Indian biologist (Born: 1963)

Satyajit Mayor
(born 1963) is an Indian biologist. Mayor is the former director of the Institute for Stem Cell Science and Regenerative Medicine (inStem) at Bangalore, which has a focus on the study of stem cell and regenerative biology and of the National Centre for Biological Sciences, Bangalore. Since 2024, Mayor is a Leverhulme International Professor at Warwick Medical School in the Centre for Mechanochemical Cell Biology.

In 2012, Mayor won the Infosys Prize for life sciences for his study of regulated cell surface organization and membrane dynamics.

==Education==
Mayor studied chemistry at the Indian Institute of Technology Bombay and was awarded his PhD in life sciences from The Rockefeller University, New York. He worked as a postdoctoral fellow at Columbia University, where he developed tools to study the trafficking of membrane lipids and GPI-anchored proteins in mammalian cells using quantitative fluorescence microscopy.

==Research==
Mayor started his laboratory at NCBS in 1995 following completion of his postdoctoral research at Columbia University.

"The broad aim of Prof Mayor's laboratory is to provide an understanding of the molecular mechanisms of endocytosis in metazoan cells, and study this phenomenon at many scales. At the molecular scale his group wants to uncover the molecular players in endocytic processes; at the mesoscopic scale research in his laboratory attempts to provide a physical description of cell membrane structure and organization process and its material properties; at the cellular scale the work is aimed at synthesizing a role for endocytosis in cellular signalling and cell surface homeostasis; at the scale of the tissue the group wishes to determine how control of endocytosis impinges on many developmental programs in tissue morphogenesis (http://www.ncbs.res.in/mayor)."
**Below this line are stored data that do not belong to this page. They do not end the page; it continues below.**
(** Info up to its entity loop: the seal header is read and checked, the
    seal metadata is read (and printed when no [-e] was given), and the
    loop starts at the first entity header. *)
Lemma oseama_info_sealed (w : world) (seama_path : string)
    (seekable : bool) (d : list diag) (seal_reserved seal_meta body : list byte)
    (entity_idx : Z) :
  oseama_open w seama_path
  = (Some (mkFILE (sealed seal_reserved seal_meta body) 0 seekable), d) ->
  length seal_reserved = 2%nat ->
  len seal_meta < BUFSZ ->
  (entity_idx < 0 -> 1 <= len seal_meta) ->
  let fp := mkFILE (sealed seal_reserved seal_meta body)
              (12 + length seal_meta) seekable in
  skipn (f_pos fp) (f_data fp) = body
  /\ oseama_info w (Some seama_path) entity_idx
     = (r <- oseama_info_entities_loop (S (length body)) entity_idx fp
               (12 + len seal_meta) 0 buf_uninit [] ;;
        Ok {| status := 0;
              stdout :=
                (if entity_idx <? 0 then
                   [OutMetaSize (len seal_meta); OutImageSize 0]
                     ++ map OutMetaEntry
                          (split_nul [] (removelast seal_meta))
                 else []) ++ ie_stdout r;
              stderr := ie_stderr r |}).
Proof.
  intros Hopen Hres Hmeta Hdec. cbv zeta.
  set (data := sealed seal_reserved seal_meta body).
  assert (Hhdr : length (cpu_to_be32 SEAMA_MAGIC ++ seal_reserved
                           ++ cpu_to_be16 (len seal_meta) ++ cpu_to_be32 0)
                 = 12%nat).
  { unfold cpu_to_be32, cpu_to_be16.
    rewrite !length_app, !be_encode_length. lia. }
  assert (Hafter : skipn 12 data = seal_meta ++ body).
  { subst data. unfold sealed.
    rewrite (app_assoc (cpu_to_be32 SEAMA_MAGIC)), (app_assoc (_ ++ _)),
      (app_assoc ((_ ++ _) ++ _)).
    apply skipn_exact. rewrite <- !app_assoc. symmetry. exact Hhdr. }
  assert (Hbody : skipn (12 + length seal_meta) data = body).
  { rewrite skipn_add, Hafter. apply skipn_exact. reflexivity. }
  split; [exact Hbody|].
  unfold oseama_info. rewrite Hopen. fold data.
  assert (Hraw : fread sizeof_seal_hdr (mkFILE data 0 seekable)
                 = (firstn 12 data, mkFILE data 12 seekable)).
  { unfold fread. cbn [f_data f_pos f_seekable skipn].
    change (Z.to_nat sizeof_seal_hdr) with 12%nat.
    do 2 f_equal. subst data. unfold sealed.
    rewrite length_firstn, !length_app in *. lia. }
  rewrite Hraw. cbv beta iota zeta.
  assert (Hlen : len (firstn 12 data) = sizeof_seal_hdr).
  { unfold len. subst data. unfold sealed.
    rewrite length_firstn, !length_app in *. unfold sizeof_seal_hdr. lia. }
  rewrite !Hlen, Z.eqb_refl. cbn [negb].
  assert (Hsh : seal_header_of_bytes (firstn 12 data)
                = {| seal_magic := cpu_to_be32 SEAMA_MAGIC;
                     seal_reserved := seal_reserved;
                     seal_metasize := cpu_to_be16 (len seal_meta);
                     seal_imagesize := cpu_to_be32 0 |}).
  { subst data. unfold sealed.
    apply seal_header_of_fields;
      unfold cpu_to_be32, cpu_to_be16; rewrite ?be_encode_length; auto. }
  rewrite Hsh. cbn [seal_magic seal_metasize seal_imagesize].
  pose proof (len_nonneg seal_meta) as Hm0. unfold BUFSZ in Hmeta.
  rewrite be16_roundtrip by lia.
  change (be32_to_cpu (cpu_to_be32 SEAMA_MAGIC) =? SEAMA_MAGIC) with true.
  change (be32_to_cpu (cpu_to_be32 0)) with 0.
  cbn [negb Z.eqb].
  destruct (Z.leb_spec BUFSZ (len seal_meta)) as [Hbig|_];
    [unfold BUFSZ in Hbig; lia|].
  rewrite (fread_prefix (mkFILE data 12 seekable) seal_meta body Hafter).
  cbv beta iota zeta. rewrite Z.eqb_refl. cbn [negb f_data f_pos f_seekable].
  unfold sizeof_seal_hdr. change (size_t (0 + 12)) with 12.
  rewrite (size_t_small (12 + len seal_meta)) by lia.
  unfold oseama_info_entities. rewrite remaining_skipn.
  cbn [f_pos f_data]. rewrite Hbody.
  destruct (Z.ltb_spec entity_idx 0) as [Hneg|Hpos].
  - rewrite (meta_entries_split seal_meta buf_uninit)
      by (unfold BUFSZ; specialize (Hdec Hneg); lia).
    reflexivity.
  - reflexivity.
Qed.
Professor Mayor is the recipient of several national and international awards such as the Wellcome Trust International Senior Research Fellowship, Swarnajayanti Fellowship, Shanti Swarup Bhatnagar Award, and the JC Bose Fellowship.

==Awards and honors==
- Conferred as a Knight of the National Order of Merit by the President of the French Republic
- Asian Scientist 100, Asian Scientist, 2016
- Elected as Foreign Associate of the US National Academy of Sciences, 2015.
- Distinguished Alumnus of IIT Bombay, 2013
- Elected EMBO Fellow, 2013
- Infosys Prize for Life Sciences, 2012
- TWAS Prize in Biology, 2010
- EMBO Global Lecturer, 2010
- JC Bose Fellowship, DST, 2006–2011 (renewed till 2016).
- Shanti Swarup Bhatnagar Award, CSIR, 2003.
- Swarnajayanti Fellowship, DST, 2003–2008.
- Wellcome Trust International Senior Research Fellow (Biomedical Research, India), 1999–2004.
- Mizutani Foundation for Glycoscience Award, 2001
- Helen Hays Whitney Postdoctoral Fellowship, 1992–1995.
- The Rockefeller-Oxford Student Exchange Program Recipient, 1988.
- Lucille P. Markey Charitable Trust Graduate Fellowship, 1986–1991.
- Visiting Students Research Program Recipient (TIFR), 1984.